Monsieur le président de la République, à la veille de vos vœux aux Français, le collectif vous demande d’intervenir vite et avec détermination pour enrayer l’augmentation dramatique du nombre de personnes sans domicile fixe ou mal logées, dont de nombreux enfants en famille contraints de vivre à la rue ou dans des abris de fortune.
A Paris, ce sont près de 500 enfants en famille qui appellent chaque jour le 115 sans obtenir d’hébergement. Une multiplication par 4 des appels en trois ans, quand 20 000 enfants vivent déjà dans des conditions très précaires à l’hôtel en Ile-de-France. Une crise humanitaire qui s’étend dans la plupart des grandes villes, comme Lyon, Toulouse, Bordeaux, Marseille ou Rennes, confrontées à une nette progression du nombre de personnes vivant en squats ou dans des campements indignes.
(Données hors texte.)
(* ===== verification/WorkQueue.v ===== *)
(** * WorkQueue: the queues behind the worker pool

    [src/Workers/queue.c] and [work.c]: a doubly linked list of allocated items,
    sixteen of them filled in turn, and the reference counts of the work they
    carry.  Items live in a heap shared by the sixteen lists; the addresses the
    allocator returns are arguments, [0] is the null pointer, and an access to an
    address that is not allocated is [Trap]. *)

From stdpp Require Import gmap.
From S2P Require Import Prelude Refcount.

(** ** One list *)

Record work_queue_item_t := mkItem {
  wi_work : Z;
  wi_next : Z;
  wi_previous : Z
}.

Abbreviation item_heap := (gmap Z work_queue_item_t).

Record work_queue_t := mkQueue {
  wq_first : Z;
  wq_last : Z
}.

Definition work_queue_init : work_queue_t := mkQueue 0 0.

(** [p->next = x] and [p->previous = x]. *)
Definition set_next (h : item_heap) (p x : Z) : exec item_heap :=
  match h !! p with
  | Some it => Ret (<[p := mkItem (wi_work it) x (wi_previous it)]> h)
  | None => Trap
  end.

Definition set_previous (h : item_heap) (p x : Z) : exec item_heap :=
  match h !! p with
  | Some it => Ret (<[p := mkItem (wi_work it) (wi_next it) x]> h)
  | None => Trap
  end.

(** [item] is the address of the new item. *)
Definition work_enqueue (h : item_heap) (q : work_queue_t) (item work : Z) : exec (item_heap * work_queue_t) :=
  let h1 := <[item := mkItem work 0 (wq_last q)]> h in
  if negb (wq_last q =? 0) then
    h2 <- set_next h1 (wq_last q) item ;;
    Ret (h2, mkQueue (wq_first q) item)
  else Ret (h1, mkQueue item item).

(** [None]: the queue is empty. *)
Definition work_dequeue (h : item_heap) (q : work_queue_t) : exec (option Z * item_heap * work_queue_t) :=
  if wq_first q =? 0 then Ret (None, h, q)
  else
    let temp := wq_first q in
    match h !! temp with
    | None => Trap
    | Some it =>
        let first := wi_next it in
        h1 <- (if negb (first =? 0) then set_previous h first 0 else Ret h) ;;
        let last := if wq_last q =? temp then 0 else wq_last q in
        Ret (Some (wi_work it), delete temp h1, mkQueue first last)
    end.

(** ** Sixteen lists *)

Definition QUEUE_SHARDS : nat := 16.

Record sharded_work_queue_t := mkSharded {
  sq_queues : list work_queue_t;
  sq_next_shard : Z
}.

Definition sharded_work_queue_init : sharded_work_queue_t := mkSharded (replicate QUEUE_SHARDS work_queue_init) 0.

Definition shard_of (counter : Z) : nat := Z.to_nat (counter mod Z.of_nat QUEUE_SHARDS).

Definition sharded_work_enqueue (h : item_heap) (sq : sharded_work_queue_t) (item work : Z)
    : exec (item_heap * sharded_work_queue_t) :=
  let shard := shard_of (sq_next_shard sq) in
  match sq_queues sq !! shard with
  | None => Trap
  | Some q =>
      '(h1, q1) <- work_enqueue h q item work ;;
      Ret (h1, mkSharded (<[shard := q1]> (sq_queues sq)) (u64 (sq_next_shard sq + 1)))
  end.

(** The scan from shard [shard + i]; [n] shards are left to visit. *)
Fixpoint dequeue_scan (n : nat) (i : nat) (shard : Z) (h : item_heap) (qs : list work_queue_t)
    : exec (option Z * item_heap * list work_queue_t) :=
  match n with
  | O => Ret (None, h, qs)
  | S n' =>
      let idx := shard_of (shard + Z.of_nat i) in
      match qs !! idx with
      | None => Trap
      | Some q =>
          '(work, h1, q1) <- work_dequeue h q ;;
          let qs1 := <[idx := q1]> qs in
          match work with
          | Some _ => Ret (work, h1, qs1)
          | None => dequeue_scan n' (S i) shard h1 qs1
          end
      end
  end.

(** [start_shard] is the calling thread's; the next call starts one further. *)
Definition sharded_work_dequeue (h : item_heap) (sq : sharded_work_queue_t) (start_shard : Z)
    : exec (option Z * Z * item_heap * sharded_work_queue_t) :=
  '(work, h1, qs) <- dequeue_scan QUEUE_SHARDS 0 start_shard h (sq_queues sq) ;;
  Ret (work, (start_shard + 1) mod Z.of_nat QUEUE_SHARDS, h1, mkSharded qs (sq_next_shard sq)).

(** ** Work *)

(** What happens to a piece of work: executed or aborted, and then freed or
    not. *)
Inductive work_event :=
| Executed (work : Z)
| Aborted (work : Z)
| WorkFreed (work : Z).

Abbreviation work_heap := (gmap Z refcounter_t).

Definition work_create (ws : work_heap) (work : Z) : work_heap := <[work := refcounter_init]> ws.

Definition work_destroy (ws : work_heap) (work : Z) : exec (work_heap * list work_event) :=
  match ws !! work with
  | None => Trap
  | Some r =>
      let r1 := refcounter_dereference r in
      if refcounter_count r1 =? 0 then Ret (delete work ws, [WorkFreed work])
      else Ret (<[work := r1]> ws, [])
  end.

(** A worker runs what it dequeued: reference, execute or abort, destroy. *)
Definition work_run (ws : work_heap) (stop : bool) (work : Z) : exec (work_heap * list work_event) :=
  match ws !! work with
  | None => Trap
  | Some r =>
      '(ws1, freed) <- work_destroy (<[work := refcounter_reference r]> ws) work ;;
      Ret (ws1, (if stop then Aborted work else Executed work) :: freed)
  end.

(** Draining one shard; at most [fuel] items. *)
Fixpoint drain_shard (fuel : nat) (h : item_heap) (ws : work_heap) (q : work_queue_t)
    : exec (item_heap * work_heap * list work_event) :=
  '(work, h1, q1) <- work_dequeue h q ;;
  match work with
  | None => Ret (h1, ws, [])
  | Some w =>
      match fuel with
      | O => Trap
      | S fuel' =>
          '(ws1, ev) <- work_run ws true w ;;
          '(h2, ws2, ev') <- drain_shard fuel' h1 ws1 q1 ;;
          Ret (h2, ws2, ev ++ ev')
      end
  end.

Fixpoint drain_shards (h : item_heap) (ws : work_heap) (qs : list work_queue_t) : exec (item_heap * work_heap * list work_event) :=
  match qs with
  | [] => Ret (h, ws, [])
  | q :: qs' =>
      '(h1, ws1, ev) <- drain_shard (size h) h ws q ;;
      '(h2, ws2, ev') <- drain_shards h1 ws1 qs' ;;
      Ret (h2, ws2, ev ++ ev')
  end.

Definition sharded_work_queue_destroy (h : item_heap) (ws : work_heap) (sq : sharded_work_queue_t)
    : exec (item_heap * work_heap * list work_event) :=
  drain_shards h ws (sq_queues sq).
Face à la crise, les services de l’Etat sont mobilisés au côté des associations pour trouver des solutions, mais la reconduction à l’identique du plan d’hébergement de l’hiver dernier annoncée par le ministre du Logement ne suffira pas à apporter une solution digne à toutes les personnes vulnérables.
Face à une situation indigne de la septième puissance économique mondiale, le Collectif vous demande de vous engager à ce qu’aucun enfant ne soit contraint de vivre à la rue à partir de janvier 2020. Cet objectif, qui doit être élargi à l’ensemble des personnes sans domicile, est atteignable si l’Etat mobilise immédiatement tous les sites disponibles en sa propriété, des collectivités locales ou des entreprises privées pour ouvrir des centres d’accueil adaptés, y compris via la réquisition lorsque cela s’avère nécessaire. Les conseils départementaux, compétents dans la prise en charge des mères seules avec enfant de moins de 3 ans, doivent prendre part à cette mobilisation nationale.
Lutter efficacement contre le sans-abrisme suppose aussi de mettre fin aux discriminations dans l’accès et le maintien dans l’hébergement via la publication d’une circulaire du Premier ministre rappelant aux préfets les obligations d’accueil inconditionnel et continu de toute personne en situation de détresse sociale. L’Etat doit aussi s’engager de manière beaucoup plus volontariste dans la résorption des bidonvilles, squats et campements indignes qui se développent sur le territoire. Trente mille places d’hébergement (dont 10 000 dès 2020) doivent être créées pour les personnes et familles en demande d’asile qui sont aujourd’hui contraintes de vivre dans des abris de fortune faute de places disponibles dans le dispositif qui leur est dédié.
Mais au-delà de ces mesures d’urgence, l’éradication du sans-abrisme passe par une réorientation sociale de la politique du logement qui est aujourd’hui mise à mal par des coupes budgétaires majeures imposées aux locataires les plus modestes et au secteur du logement social.
Nous vous demandons ainsi de renoncer à toutes les mesures d’économies réalisées depuis 2017 sur les APL (baisse de 5 euros, gel en 2017, sous-indexation à 0,3 % en 2018 et 2019…), d’augmenter rapidement les aides de l’Etat dédiées à la construction de logements sociaux et de revenir à une TVA à 5,5 % pour toutes les catégories de logements vraiment sociaux. Pour juguler les expulsions locatives qui sont en constante augmentation, les associations vous demandent également de vous engager à ce qu’aucun ménage ne soit expulsé en 2020 sans solution de relogement, ce qui impose d’augmenter le fonds d’indemnisation des propriétaires qui a fortement baissé ces dernières années. Loger les personnes et familles sans domicile suppose enfin d’atteindre au plus vite les objectifs légaux de 25 % d’attribution de logements sociaux.
Monsieur le président, la détermination que nous attendons de vous pour lutter contre le fléau du mal-logement doit être à la hauteur des souffrances sociales subies par les personnes qui en sont les victimes.